SOURCE MATERIAL:
Lemma solve_body_not_a_dictionary_witness :
  (solve_funcaptcha (steady (Body (JStr "internal error")) (Body processing)) no_repr
     plain_client browser "blob" JNull "" 60 1%float (start ())).1
  = Raise TypeError.
Proof.
  apply (proj1 (solve_body_not_a_dictionary
                  (steady (Body (JStr "internal error")) (Body processing)) no_repr
                  plain_client browser "blob" JNull "" 60%Z 1%float ()
                  example_payload (JStr "internal error") eq_refl
                  ltac:(discriminate)) ()).
  reflexivity.
Defined.

Lemma get_balance_malformed_body_witness :
  (get_balance (steady (Fail "down") (Body (JStr "server error"))) plain_client (start ())).1
  = Raise TypeError.
Proof.
  apply (proj2 (get_balance_malformed_body
                  (steady (Fail "down") (Body (JStr "server error"))) plain_client
                  (start ()) (JStr "server error") () eq_refl)).
  discriminate.
Defined.

Lemma close_once_witness :
  close flag_session plain_client (close flag_session plain_client (start false)).2
  = (Return (), (close flag_session plain_client (start false)).2).
Proof.
  apply (close_once flag_session plain_client (start false)).
  reflexivity.
Defined.

Lemma async_with_closes_and_propagates_witness :
  (async_with flag_session plain_client
     (get_balance (flag_service (Fail "down") (Body (error_body "bad key"))))
     (start false)).1
  = Raise (InvalidKey (JStr "bad key")).
Proof.
  apply (async_with_closes_and_propagates flag_session plain_client
           (get_balance (flag_service (Fail "down") (Body (error_body "bad key"))))
           (start false)).
  reflexivity.
Defined.
(** X2. The loop of [dijkstra] ends for every graph, source and
    destination, whatever the weights and the keys: after at most as many
    iterations as the graph has edges, plus two. With that much fuel or
    more the loop gives the result of [dijkstra]. *)
Theorem bucle_acotado {Q : Type} `{!Heapq Q, !HeapqLeyes Q}
    (grafo : gmap nodo (list (nodo * Z))) (inicio : nodo) (fin : option nodo)
    (mostrar_pasos : bool) (k : nat) :
  (aristas grafo + 2 ≤ k)%nat →
  ∃ r st,
    bucle k grafo fin mostrar_pasos (estado_inicial (Q := Q) grafo inicio)
    = Some (r, st) ∧
    ejecutar (Q := Q) grafo inicio fin mostrar_pasos = Some (r, st) ∧
    dijkstra (Q := Q) grafo inicio fin mostrar_pasos
    = match r with
      | None => Devuelve (distancias st) (anterior st)
      | Some e => Excepcion e
      end.
Proof.
  intros Hk.
  destruct (ejecutar_termina (Q := Q) grafo inicio fin mostrar_pasos)
    as [[r st] Hej].
  exists r, st. split_and!; [|done|].
  - unfold ejecutar, combustible_dijkstra in Hej.
    replace k with (S (S (aristas grafo)) + (k - S (S (aristas grafo))))%nat
      by lia.
    by apply bucle_mas_combustible.
  - unfold dijkstra. rewrite Hej. by destruct r.
Qed.

Lemma bucle_acotado_ejemplo :
  ∃ r st,
    bucle 7 grafo_ejemplo (Some "D") true
      (estado_inicial (Q := list (Z * nodo)) grafo_ejemplo "A")
    = Some (r, st) ∧
    ejecutar (Q := list (Z * nodo)) grafo_ejemplo "A" (Some "D") true
    = Some (r, st) ∧
    dijkstra (Q := list (Z * nodo)) grafo_ejemplo "A" (Some "D") true
    = match r with
      | None => Devuelve (distancias st) (anterior st)
      | Some e => Excepcion e
      end.
Proof.
  apply (bucle_acotado (Q := list (Z * nodo)) grafo_ejemplo "A" (Some "D")
           true 7).
  apply Nat.leb_le. vm_compute. reflexivity.
Defined.
(** [obj[key] = v] for a number [v]: an own property is created or
    overwritten, except under [protoKey], where the inherited setter takes
    the number and drops it without an error. *)
Definition assignEntry (key : string) (v : Z) (obj : gmap string Z)
  : gmap string Z :=
  if decide (key = protoKey) then obj else <[key := v]> obj.

(** [Array.prototype.pop]: the last element and the array without it. *)
Fixpoint pop {A} (l : list A) : option (A * list A) :=
  match l with
  | [] => None
  | x :: t =>
      match pop t with
      | None => Some (x, [])
      | Some (y, t') => Some (y, x :: t')
      end
  end.

Section Bot.

Context (gw : Gateway) (transport : Transport) (CHAT_ID : Z).

(** ** Provider calls *)

(** [await fetch(url)] then [await response.json()]. *)
Definition fetchJson {A} (r : Request) (answer : list Request -> Response A)
  : M (option A) := fun w =>
  let w' := snd (record_request r w) in
  match answer (requests w) with
  | Fault => (Thrown (FetchError r), w')
  | Body data => (Returned data, w')
  end.

(** [fetchValidEpisodes] (lines 33-47): no [try] of its own, a fault goes
    up to the caller. *)
Definition fetchValidEpisodes (seriesId : string) (season : Season)
  : M (list Episode) :=
  episodesData ← fetchJson (EpisodesReq seriesId season)
                   (fun h => episodesResponse gw h seriesId season);
  match episodesData with
  | None | Some [] =>
      console_error (NoEpisodesForSeason season);; mret []
  | Some eps => mret (filter (fun ep => validEpisode ep = true) eps)
  end.

(** The [while] loop of [fetchLatestEpisode], on the array it shortens. *)
Equations? seasonWalk (seriesId : string) (seasons : list Season) (w : World)
  : Outcome (option Episode) * World by wf (length seasons) lt :=
seasonWalk seriesId seasons w with inspect (pop seasons) := {
  | exist _ None _ =>
      (console_error NoValidEpisodes;; mret None) w
  | exist _ (Some (latestSeason, rest)) Hpop
      with fetchValidEpisodes seriesId latestSeason w := {
      | (Thrown e, w') => (Thrown e, w')
      | (Returned validEpisodes, w') with pop validEpisodes := {
          | Some (ep, _) => (Returned (Some ep), w')
          | None => seasonWalk seriesId rest w' } } }.
Proof.
  clear -Hpop. revert latestSeason rest Hpop.
  induction seasons as [|x t IH]; intros s rest Hpop; simpl in *; [done|].
  destruct (pop t) as [[y t']|] eqn:E.
  - inversion Hpop; subst. simpl. specialize (IH _ _ eq_refl). lia.
  - inversion Hpop; subst. simpl. lia.
Qed.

EXERCISE DESCRIPTION: Starting with the line with "(grafo : gmap" above and going on through the line with "- unfold ejecutar, combustible_dijkstra", transcribe every line exactly, both ends included, and add nothing.

OUTPUT OF THE TASK:
    (grafo : gmap nodo (list (nodo * Z))) (inicio : nodo) (fin : option nodo)
    (mostrar_pasos : bool) (k : nat) :
  (aristas grafo + 2 ≤ k)%nat →
  ∃ r st,
    bucle k grafo fin mostrar_pasos (estado_inicial (Q := Q) grafo inicio)
    = Some (r, st) ∧
    ejecutar (Q := Q) grafo inicio fin mostrar_pasos = Some (r, st) ∧
    dijkstra (Q := Q) grafo inicio fin mostrar_pasos
    = match r with
      | None => Devuelve (distancias st) (anterior st)
      | Some e => Excepcion e
      end.
Proof.
  intros Hk.
  destruct (ejecutar_termina (Q := Q) grafo inicio fin mostrar_pasos)
    as [[r st] Hej].
  exists r, st. split_and!; [|done|].
  - unfold ejecutar, combustible_dijkstra in Hej.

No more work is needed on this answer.